The one man Jan Commission, headed by Justice (Retd) Muzaffar Jan, that probed into this double rape and murder case, which triggered violent protests across the Kashmir valley, on July 9, submitted its 150-page final report, directly indicting security forces for the crime.
The Chief Minister Omar Abdullah was forced to order the registration of the crime of rape and murder and appoint the inquiry commission after angry protests over the rape and murder of the two women had rocked the Valley.
In view of the situation fuming more and more, the government on 14 July, directed the transfer of more than 50 officials of the civil administration and police, but this came too late in the day. The people are not ready to be wooed by these tactics of the government. And more protests have continued today.
Taking note of the gravity of the situation on the streets, the High Court had once again issued directions today, wherein besides directing the SIT to get the blood samples of the four officers in the presence of the court registrar, it has ordered that no relief including bail should be granted by any court to these four suspended police officers and all such requests be sent to the High Court.
The court also requested the Central government to provide facilities for narco-analysis of the four police officers.
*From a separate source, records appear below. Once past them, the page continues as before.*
(* ===== verification/CanonjsonSpec.v ===== *)
(** * The canonical form is canonical

    The canonical text of a value reads back as the value in normal form: members sorted,
    numbers in their shortest digits. So canonicalization is idempotent, and two texts have
    the same canonical form exactly when their values have the same normal form, which
    does not depend on the order of members. *)
From S2P Require Import Prelude GoStrings Utf8 Float64 Json Canonjson CanonjsonRead.
#[local] Arguments appendString : simpl never.

(** ** Where the decoder stands *)

Lemma ReadToken_array d e fs t d' : d_frames d = InArray e :: fs → ReadToken d = Token t d' →
  (t = TEndArray ∧ d_frames d' = fs) ∨ (t ≠ TEndArray ∧ d_frames d' = opened t (InArray false :: fs)).
Proof.
  intros Hf. unfold ReadToken. rewrite Hf. set (s := skip_ws _). destruct (eat 93 s); [intros [= <- <-]; by left|].
  destruct e; [intros (_ & H & ? & _)%value_token_spec; by right|]. intros (s' & _ & (_ & H & ? & _)%value_token_spec)%after_Token. by right.
Qed.

Lemma ReadToken_name d e names fs t d' : d_frames d = InObject e names false :: fs → ReadToken d = Token t d' →
  (t = TEndObject ∧ d_frames d' = fs) ∨ ∃ n, t = TStr n ∧ n ∉ names ∧ d_frames d' = InObject false (n :: names) true :: fs.
Proof.
  intros Hf. unfold ReadToken. rewrite Hf. set (s := skip_ws _). destruct (eat 125 s); [intros [= <- <-]; by left|].
  destruct e; [intros (n & ? & ? & _ & ?)%name_token_spec; right; by exists n|].
  intros (s' & _ & (n & ? & ? & _ & ?)%name_token_spec)%after_Token. right. by exists n.
Qed.

Lemma ReadToken_member d e names fs t d' : d_frames d = InObject e names true :: fs → ReadToken d = Token t d' →
  d_frames d' = opened t (InObject false names false :: fs).
Proof.
  intros Hf. unfold ReadToken. rewrite Hf. by intros (s' & _ & (_ & H & _)%value_token_spec)%after_Token.
Qed.

Definition token_valid (t : jtoken) : Prop := match t with TStr s => valid_utf8 s | _ => True end.
Lemma ReadToken_token_valid d t d' : ReadToken d = Token t d' → token_valid t.
Proof. intros H. destruct t; try done. by eapply ReadToken_valid. Qed.

Definition reads_good (lvl : nat) (read : jtoken → decoder → result jerr (json * decoder)) : Prop :=
  ∀ t d v d' fs, read t d = Ok (v, d') → d_frames d = opened t fs → token_valid t → d_frames d' = fs ∧ good lvl v.

Lemma read_elems_good lvl read : reads_good lvl read → ∀ fuel d l d' e fs, read_elems read fuel d = Ok (l, d') →
  d_frames d = InArray e :: fs → d_frames d' = fs ∧ Forall (good lvl) l.
Proof.
  intros Hr. induction fuel as [|fuel IH]; intros d l d' e fs H Hf; cbn in H; [done|].
  destruct (ReadToken d) as [t d1| |] eqn:E; [|done..]. pose proof (ReadToken_token_valid _ _ _ E) as Hv.
  destruct (ReadToken_array _ _ _ _ _ Hf E) as [[-> H1]|[Ht H1]].
  { rewrite bool_decide_true in H by done. by injection H as <- <-. }
  rewrite bool_decide_false in H by done. apply bind_Ok_inv in H as ([v d2] & H2 & H). apply bind_Ok_inv in H as ([l' d3] & H3 & H).
  injection H as <- <-. destruct (Hr _ _ _ _ _ H2 H1 Hv) as [Hf2 Hg]. destruct (IH _ _ _ _ _ H3 Hf2) as [? ?]. split; [done|by constructor].
Qed.

Lemma read_members_good lvl read : reads_good lvl read → ∀ fuel d ms d' e names fs, read_members read fuel d = Ok (ms, d') →
  d_frames d = InObject e names false :: fs →
  d_frames d' = fs ∧ NoDup ms.*1 ∧ (∀ n, n ∈ ms.*1 → n ∉ names) ∧ Forall (λ m, valid_utf8 m.1 ∧ good lvl m.2) ms.
Proof.
  intros Hr. induction fuel as [|fuel IH]; intros d ms d' e names fs H Hf; cbn in H; [done|].
  destruct (ReadToken d) as [t d1| |] eqn:E; [|done..].
  destruct (ReadToken_name _ _ _ _ _ _ Hf E) as [[-> H1]|(n & -> & Hn & H1)].
  { injection H as <- <-. split_and!; [done|constructor|set_solver|constructor]. }
  apply ReadToken_valid in E. destruct (ReadToken d1) as [t d2| |] eqn:E2; [|done..].
  pose proof (ReadToken_token_valid _ _ _ E2) as Hv. apply (ReadToken_member _ _ _ _ _ _ H1) in E2.
  apply bind_Ok_inv in H as ([v d3] & H3 & H). apply bind_Ok_inv in H as ([l' d4] & H4 & H). injection H as <- <-.
  destruct (Hr _ _ _ _ _ H3 E2 Hv) as [Hf3 Hg]. destruct (IH _ _ _ _ _ _ H4 Hf3) as (? & Hd & Hnn & Hall).
  split_and!; [done| | |by constructor].
  - cbn. constructor; [|done]. intros Hin. apply (Hnn _ Hin). by left.
  - cbn. intros m [->|Hm]%elem_of_cons; [done|]. apply Hnn in Hm. set_solver.
Qed.

Lemma read_value_good lvl : reads_good lvl (read_value lvl).
Proof.
  induction lvl as [|lvl IH]; intros t d v d' fs H Hf Hv; destruct t; cbn [read_value] in H; try done;
    try (injection H as <- <-; by split).
  - apply bind_Ok_inv in H as ([ms d1] & H & [= <- <-]). cbn in Hf.
    destruct (read_members_good _ _ IH _ _ _ _ _ _ _ H Hf) as (? & ? & _ & ?). by split.
  - apply bind_Ok_inv in H as ([l d1] & H & [= <- <-]). cbn in Hf. by destruct (read_elems_good _ _ IH _ _ _ _ _ _ H Hf).
Qed.

Lemma read_text_good lvl src v : read_text lvl src = Ok v → good lvl v.
Proof.
  unfold read_text. destruct (ReadToken _) as [t d| |] eqn:E; [|done..]. intros H. apply bind_Ok_inv in H as ([v' d1] & Hr & H).
  assert (v' = v) as <- by (destruct (ReadToken d1); try done; by injection H as ->).
  pose proof (ReadToken_token_valid _ _ _ E) as Hv. unfold ReadToken in E. cbn [d_frames] in E. case_bool_decide; [done|].
  apply value_token_spec in E as (_ & Hf & _). by destruct (read_value_good lvl _ _ _ _ [] Hr Hf Hv).
Qed.

(** ** Numbers *)

(** The text of a number as it is printed. *)
Definition number_text (neg : bool) (x : Z) : bytes :=
  if x =? 0 then [48]
  else let '(ds, dp) := shortest_digits x in
       let sign := if neg then [45] else [] in
       if (fixed_from <=? x) && (x <? fixed_to) then sign ++ fmt_f ds dp else appendExponent [] (sign ++ fmt_e ds (dp - 1)).

Lemma appendNumber_text l b : appendNumber [] l = Ok b ↔ ∃ neg x, ParseFloat l = Some (FFin neg x) ∧ b = number_text neg x.
Proof.
  unfold appendNumber, number_text. destruct (ParseFloat l) as [[| |neg x]|].
  1,2,4: split; [done|by intros (? & ? & ? & _)].
  split.
  - intros H. exists neg, x. split; [done|]. destruct (x =? 0); [by injection H as <-|]. destruct (shortest_digits x). by destruct (_ && _); injection H as <-.
  - intros (? & ? & [= <- <-] & ->). destruct (x =? 0); [done|]. destruct (shortest_digits x). by destruct (_ && _).
Qed.

Lemma strip_zeros_itoa n : 0 ≤ n → strip_zeros (itoa n) = itoa n.
Proof.
  intros Hn. destruct (decide (n = 0)) as [->|Hne]; [done|]. pose proof (itoa_head n ltac:(lia)) as Hh.
  destruct (itoa n) as [|c ds]; [done|]. cbn in *. destruct (Z.eqb_spec c 48) as [->|]; [done|]. done.
Qed.

Lemma digits_no_e ds : digits ds → forallb (λ c, negb (c =? 101)) ds = true.
Proof.
  unfold digits, all_digits. rewrite !forallb_forall. intros H c Hc. apply H, is_digit_spec in Hc. rewrite (proj2 (Z.eqb_neq c 101)) by lia. done.
Qed.

(** The exponent is printed without leading zeros. *)
Lemma appendExponent_spec (sign : bytes) ds x : ds ≠ [] → digits ds →
  appendExponent [] (sign ++ fmt_e ds x) =
  sign ++ take 1 ds ++ (if (1 <? length ds)%nat then 46 :: drop 1 ds else []) ++ 101 :: (if x <? 0 then 45 else 43) :: itoa (Z.abs x).
Proof.
  intros Hne Hd. unfold appendExponent, fmt_e. destruct (itoa_spec (Z.abs x) ltac:(lia)) as (Hn & Hid & _).
  set (es := if Z.abs x <? 10 then 48 :: itoa (Z.abs x) else itoa (Z.abs x)).
  set (frac := if (1 <? length ds)%nat then 46 :: drop 1 ds else []). set (sg := if x <? 0 then 45 else 43).
  assert (digits es ∧ strip_zeros es = itoa (Z.abs x)) as [He Hs].
  { unfold es. destruct (_ <? 10); [|by split; [|apply strip_zeros_itoa; lia]]. split; [done|]. cbn.
    rewrite bool_decide_true by done. apply strip_zeros_itoa. lia. }
  assert (sg ≠ 101) as Hsg by (unfold sg; by destruct (x <? 0)).
  replace (reverse (sign ++ take 1 ds ++ frac ++ 101 :: sg :: es)) with (reverse (sg :: es) ++ 101 :: reverse (sign ++ take 1 ds ++ frac)).
  2:{ rewrite !app_assoc, (reverse_app _ (101 :: sg :: es)), (reverse_cons (sg :: es) 101), <-app_assoc. by rewrite <-!app_assoc. }
  rewrite span_stop; [|..|done].
  - rewrite reverse_cons, !reverse_involutive. change (take 1 (sg :: es)) with [sg]. change (drop 1 (sg :: es)) with es. cbn [app]. rewrite Hs, <-!app_assoc. done.
  - apply forallb_forall. intros c Hc%list_elem_of_In. rewrite elem_of_reverse, elem_of_cons in Hc.
    destruct Hc as [->|Hc]; [by rewrite (proj2 (Z.eqb_neq sg 101))|]. apply digits_no_e in He. rewrite forallb_forall in He. by apply He, list_elem_of_In.
Qed.

(** Digits a JSON number may have before the point. *)
Definition json_int (ip : bytes) : Prop := ip = [48] ∨ head ip ≠ Some 48.

(** A number ends before these. *)
Definition ends_number (r : bytes) : Prop := match r with [] => True | c :: _ => c = 44 ∨ c = 93 ∨ c = 125 end.

Lemma ends_stops r : ends_number r → stops is_digit r.
Proof. destruct r as [|c r]; [done|]. cbn. by intros [->|[->| ->]]. Qed.

Lemma eat_ne c s : head s ≠ Some c → eat c s = None.
Proof. destruct s as [|d s]; [done|]. cbn. intros H. destruct (Z.eqb_spec d c) as [->|]; [done|done]. Qed.

Lemma some_digits_stop pre ds r : ds ≠ [] → digits ds → stops is_digit r → some_digits pre (ds ++ r) = Some (pre ++ ds, r).
Proof. intros Hne Hd Hr. unfold some_digits. rewrite span_stop by done. by rewrite bool_decide_false. Qed.

Lemma scan_number_numeral neg ip fp ex r : numeral_ok ip fp ex → json_int ip → ends_number r →
  scan_number (numeral neg ip fp ex ++ r) = Some (numeral neg ip fp ex, r).
Proof.
  intros (Hip & Hd & Hf & He) Hj Hr. pose proof (ends_stops r Hr) as Hs. unfold numeral, scan_number.
  set (frac := if bool_decide (fp = []) then [] else 46 :: fp).
  set (expo := match ex with None => [] | Some (eneg, ds) => 101 :: (if (eneg : bool) then 45 else 43) :: ds end).
  set (sg := if neg then [45] else []). rewrite <-!app_assoc.
  assert (number_sign (sg ++ ip ++ frac ++ expo ++ r) = (sg, ip ++ frac ++ expo ++ r)) as ->.
  { unfold number_sign, sg. destruct neg; [done|]. cbn [app]. rewrite eat_ne; [done|]. destruct ip as [|c ip]; [done|]. cbn in *.
    apply andb_true_iff in Hd as [Hc%is_digit_spec _]. intros [= ->]. lia. }
  assert (stops is_digit (frac ++ expo ++ r)) as Hst.
  { unfold frac, expo. case_bool_decide; [|done]. by destruct ex as [[]|]. }
  assert (number_int (ip ++ frac ++ expo ++ r) = (ip, frac ++ expo ++ r)) as ->.
  { unfold number_int. destruct Hj as [->|Hj]; [done|]. rewrite eat_ne; [|by destruct ip]. by apply span_stop. }
  rewrite bool_decide_false by done.
  assert (number_frac (frac ++ expo ++ r) = Some (frac, expo ++ r)) as ->.
  { unfold number_frac, frac. case_bool_decide as Hfp.
    - cbn [app]. rewrite eat_ne; [done|]. unfold expo. destruct ex as [[]|]; [done|]. destruct r as [|c r]; [done|]. cbn. by destruct Hr as [->|[->| ->]].
    - cbn [app eat Z.eqb Pos.eqb]. apply some_digits_stop; [done|done|]. unfold expo. by destruct ex as [[]|]. }
  cbn [mbind option_bind].
  assert (number_exp (expo ++ r) = Some (expo, r)) as ->.
  { unfold number_exp, expo. destruct ex as [[eneg ds]|].
    - destruct He as [He1 He2]. cbn [app]. replace ((101 =? 101) || (101 =? 69)) with true by done.
      destruct eneg; cbn [Z.eqb Pos.eqb orb]; by apply (some_digits_stop [101; _]).
    - cbn [app]. destruct r as [|c r]; [done|]. cbn in Hr. by destruct Hr as [->|[->| ->]]. }
  cbn [mbind option_bind]. done.
Qed.

(** What is printed for a number is read as one token, and prints as itself. *)
Lemma number_text_spec neg x : representable x →
  (∀ r, ends_number r → scan_number (number_text neg x ++ r) = Some (number_text neg x, r)) ∧
  ∃ neg', ParseFloat (number_text neg x) = Some (FFin neg' x) ∧ number_text neg' x = number_text neg x ∧ (x = 0 ∨ neg' = neg).
Proof.
  intros Hx. destruct (Z.eq_dec x 0) as [->|Hz].
  { split; [|exists false; split_and!; [vm_compute; reflexivity|done|by left]]. intros r Hr. change (number_text neg 0) with (numeral false [48] [] None).
    apply scan_number_numeral; [by split_and!|by left|done]. }
  assert (0 < x) as Hpos by (destruct Hx; lia). destruct (shortest_digits x) as [ds dp] eqn:Hs.
  pose proof Hs as Hs'. apply shortest_digits_spec in Hs' as (Hne & Hdig & Hv & Hdp & Hh); [|done|done].
  assert (∃ ip fp ex, number_text neg x = numeral neg ip fp ex ∧ numeral_ok ip fp ex ∧ json_int ip ∧
    decimal_units (dec_value (ip ++ fp)) (exponent ex - Z.of_nat (length fp)) = x) as (ip & fp & ex & Et & Hok & Hj & Hu).
  { unfold number_text. rewrite (proj2 (Z.eqb_neq x 0)), Hs by done. destruct (_ && _).
    - destruct (fmt_f_lays_out ds dp Hne Hdig) as (ip & fp & ex & Heq & Hok & Hi & He). exists ip, fp, ex.
      split_and!; [apply Heq|apply Hok..| |by rewrite He]. destruct Hi as [->|Hi]; [by left|right; by rewrite Hi].
    - rewrite appendExponent_spec by done. destruct (itoa_spec (Z.abs (dp - 1)) ltac:(lia)) as (Hn & Hid & Hiv).
      exists (take 1 ds), (drop 1 ds), (Some (dp - 1 <? 0, itoa (Z.abs (dp - 1)))). split_and!.
      + unfold numeral. f_equal. by destruct ds as [|c [|c' ds]]; [done|..]; cbn; destruct (dp - 1 <? 0).
      + destruct ds as [|c ds]; [done|]. change (c :: ds) with ([c] ++ ds) in Hdig. apply digits_app in Hdig as [Hc Hd]. by split_and!.
      + right. by destruct ds.
      + rewrite take_drop. cbn [exponent]. rewrite exp_value_dec by (done || lia). rewrite Hiv, length_drop, <-Hv at 1. f_equal.
        destruct ds as [|c ds]; [done|]. cbn [length]. destruct (Z.ltb_spec (dp - 1) 0); cbn [signed]; lia. }
  split.
  - intros r Hr. rewrite Et. by apply scan_number_numeral.
  - exists neg. split; [|by split; [|right]]. rewrite Et, ParseFloat_numeral, Hu by done. cbv zeta.
    destruct Hx as [[_ Hx] _]. by rewrite (proj2 (Z.leb_gt _ _)).
Qed.

(** The text of a number determines it. *)
Lemma number_text_inj neg x neg' x' : representable x → representable x' → number_text neg x = number_text neg' x' →
  feqb (FFin neg x) (FFin neg' x') = true.
Proof.
  intros Hx Hx' E. destruct (number_text_spec neg x Hx) as [_ (n & Hn & _ & H)]. destruct (number_text_spec neg' x' Hx') as [_ (n' & Hn' & _ & H')].
  rewrite E, Hn' in Hn. injection Hn as -> ->. destruct H as [->| ->]; [by destruct neg, neg'|]. destruct H' as [->| ->]; [by destruct neg, neg'|].
  apply Z.eqb_refl.
Qed.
It also appealed to the people of Shopian to end their strike and co-operate with the investigating team, which is hardly the business of the High Court.
The repression by the armed forces of the protests has left five people dead and more than 400 injured. The government’s initial insistence that the two had drowned, and its conscious efforts to shield the perpetrators of the crime, has further fuelled the protests with the town of Shopian observing a complete shutdown for more than one and a half months now. The city of Srinagar remains under siege of the protestors.
Apart from Srinagar and Shopian, all of the towns in the valley are burning with anger and there are continued protests. The streets of the major towns in the Valley have a deserted look. The family of the women victim is continuing with its hunger strike, until the culprits are caught.
The government and its authorities are delaying the matter as far as possible, awaiting the anger of the people to die down, to return to the normal course as before.
The PDP and other opposition bourgeois parties, trying to derive petty political advantage out of the situation, are not able to answer the question that the same repression at the hands of the State and its armed forces existed when they were in power.
This is not the first such case in Kashmir. There have been continuous complaints against the officials of the armed forces deployed in Kashmir, from fake encounters of people to gang rapes and the murder of women. Agencies like Amnesty International have time and again published such gory incidents, which have become routine affairs in Kashmir, where civilian rule collapsed long ago, and which is reeling under the unrestricted and unbridled rule of the armed forces. This yoke of the rule of the military has become unbearable for the people in Kashmir and hence such violent protests. The protests and the hand to hand fighting by the people with the armed forces, shows that the people are losing the fear of death in the face of more dehumanising repression by the Indian State and its armed forces. Their faith in the state however was lost long ago.